Each cantilevered bench is inscribed with a victim's name and date of execution — quiet, exact, and devastating.
Tip · Enter from Charter Street next to the Old Burying Point; free and always open.
No. 02 · Salem, Massachusetts
Proctor's Ledge
The confirmed 1692 hanging site, identified by historians only in 2016.
A small, sober memorial set into a residential hillside off Pope Street — the actual ground where 19 were hanged.
Tip · Park on Pope Street and walk in; no signage on the main road.
No. 03 · Salem, Massachusetts
Salem Witch House (Jonathan Corwin House)
The only surviving structure with direct ties to the trials.
Judge Corwin examined accused witches inside these rooms — the dark gabled exterior is the most photographed building in Salem.
Tip · Book a timed ticket in October; queues stretch around the block during Haunted Happenings.
No. 04 · Salem, Massachusetts
Salem Witch Museum
Dramatised stage sets and a 1970s-era audio tour that locals still defend.

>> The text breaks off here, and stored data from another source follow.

(** The trace of a call that got to its rounds: the launch, the rounds, then
    a save or not, then the quit. *)
Lemma epilogue_trace (st : store) (r : res locals) (evs : list event) :
  exists tail,
    trace (snd (epilogue st r evs)) = Launch :: evs ++ tail ++ [Quit] /\
    (tail = [] \/ exists b, tail = [Save b]).
Proof.
  unfold epilogue. destruct r as [l|e]; [|exists []; simpl; auto].
  destruct (truthy (content l)); [exists []; simpl; auto|].
  destruct (writable st); [|exists []; simpl; auto].
  exists [Save (bad_servers l)]. simpl. eauto.
Qed.

Lemma in_epilogue (st : store) (r : res locals) (evs : list event) (e : event) :
  (exists c, e = Select c \/ e = Rejected c) ->
  In e (trace (snd (epilogue st r evs))) <-> In e evs.
Proof.
  intros (c & He). destruct (epilogue_trace st r evs) as (tail & -> & Htail).
  simpl. rewrite in_app_iff, in_app_iff. simpl.
  split; [|tauto].
  intros [H|[H|[H|[H|[]]]]]; auto.
  - destruct He; subst; discriminate.
  - destruct Htail as [->|(b & ->)]; simpl in H; [tauto|].
    destruct H as [H|[]]. destruct He; subst; discriminate.
  - destruct He; subst; discriminate.
Qed.

Lemma offered_in_rounds (w : world) (elem : option_elem) :
  offered w (seq 0 5) elem ->
  exists attempt consent elems,
    attempt < MAX_ROUNDS /\ proxyium w attempt = Loaded consent elems /\
    In elem elems.
Proof.
  intros (attempt & consent & elems & Hin & Hrest).
  exists attempt, consent, elems. split; [|exact Hrest].
  apply in_seq in Hin. unfold MAX_ROUNDS. lia.
Qed.

Lemma verification_condition_false (v : pyobj) (text : string) :
  verification_condition v text = Val false ->
  exists marker, v = PyStr marker /\ contains marker text = false.
Proof.
  unfold verification_condition, py_or, py_in_str.
  destruct v as [s|elems]; [|discriminate].
  destruct (contains s text) eqn:E; [discriminate|].
  intros _. now exists s.
Qed.

(** X1: an endpoint is selected only if the site offered it, in one of the
    five attempts, as the [data-value] of an enumerated option. *)
Theorem selected_endpoint_was_offered
    (v : pyobj) (w : world) (url : string) (st : store) (c : string) :
  In (Select c) (trace (snd (fetch_content_through_proxy v w url (boot st)))) ->
  exists attempt consent elems elem,
    attempt < MAX_ROUNDS /\ proxyium w attempt = Loaded consent elems /\
    In elem elems /\ data_value elem = Val c.
Proof.
  intros Hc.
  destruct (fetch_trace_cases v w url st)
    as [(e & _ & Hrun)|[(e & _ & _ & Hrun)
       |(loaded & r & evs & _ & _ & Htrace & Hrun)]];
    rewrite Hrun in Hc.
  - destruct Hc.
  - simpl in Hc. intuition discriminate.
  - apply in_epilogue in Hc; eauto.
    destruct (attempt_select_offered _ _ _ _ _ _ _ _ Htrace Hc)
      as (elem & Hoff & Hd).
    destruct (offered_in_rounds _ _ Hoff) as (attempt & consent & elems & H).
    exists attempt, consent, elems, elem. tauto.
Qed.

Lemma selected_endpoint_was_offered_witness :
  exists attempt consent elems elem,
    attempt < MAX_ROUNDS /\
    proxyium second_relay_works attempt = Loaded consent elems /\
    In elem elems /\ data_value elem = Val "r2".
Proof.
  apply (selected_endpoint_was_offered (PyStr "PAGE-OK") second_relay_works
           "https://example.com" no_file "r2").
  vm_compute. tauto.
Defined.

It is dated, but the chronological walkthrough remains the clearest 30-minute primer on what actually happened in 1692.
Tip · Skip the souvenir gift-shop queue by buying tickets online the morning of your visit.
No. 05 · Danvers, Massachusetts
Rebecca Nurse Homestead
The 1678 farmhouse of the 71-year-old grandmother hanged on 19 July 1692.
Original beams, a reproduction meeting house, and the family burial ground where Rebecca's body was secretly reburied.
Tip · Open Friday–Sunday in season; 15-minute drive from downtown Salem.
No. 06 · Danvers, Massachusetts
Salem Village Parsonage Site
Excavated foundation of Reverend Samuel Parris's home, where the first afflictions began.
Walk the actual footprint of the room where Betty Parris and Abigail Williams first 'cried out' in January 1692.
Tip · Free and unstaffed on Centre Street; combine with the Nurse Homestead in one afternoon.
No. 07 · Salem, Massachusetts
Old Burying Point Cemetery
1637 graveyard holding Judge John Hathorne, the trials' most aggressive examiner.
Hathorne's headstone sits feet from the memorial to his victims — Nathaniel Hawthorne added the 'w' to his surname to distance the family.
Tip · Visit at dusk in October when the candlelit memorial is at its most affecting.
No. 08 · Salem, Massachusetts
Peabody Essex Museum
Holds the largest collection of original 1692 court documents in the world.
Rotating displays of arrest warrants, depositions, and the actual pins used as 'evidence' against the accused.
Tip · Ask at the information desk which trial documents are currently on view — most are kept in climate-controlled storage.
No. 09 · Salem, Massachusetts
House of the Seven Gables
The 1668 mansion immortalised by Nathaniel Hawthorne, great-great-grandson of Judge Hathorne.
Hawthorne's guilt over his ancestor's role in the trials shaped American literature — the secret staircase tour is genuinely fun.
Tip · Combine with The Scarlet Letter sites; the Hawthorne birthplace is on the same grounds.
No. 10 · Salem, Massachusetts
Witch Dungeon Museum
Live reenactment of Sarah Good's examination, followed by a tour of a recreated jail.
Cheesy on the surface, but the courtroom script is drawn verbatim from the 1692 transcripts and lands harder than expected.
Tip · Shows every half hour; 35 minutes total — good first stop before the heavier museum sites.
Salem in October is theatre; Salem in February is history. Visit off-season if you want the memorial and Proctor's Ledge to yourself.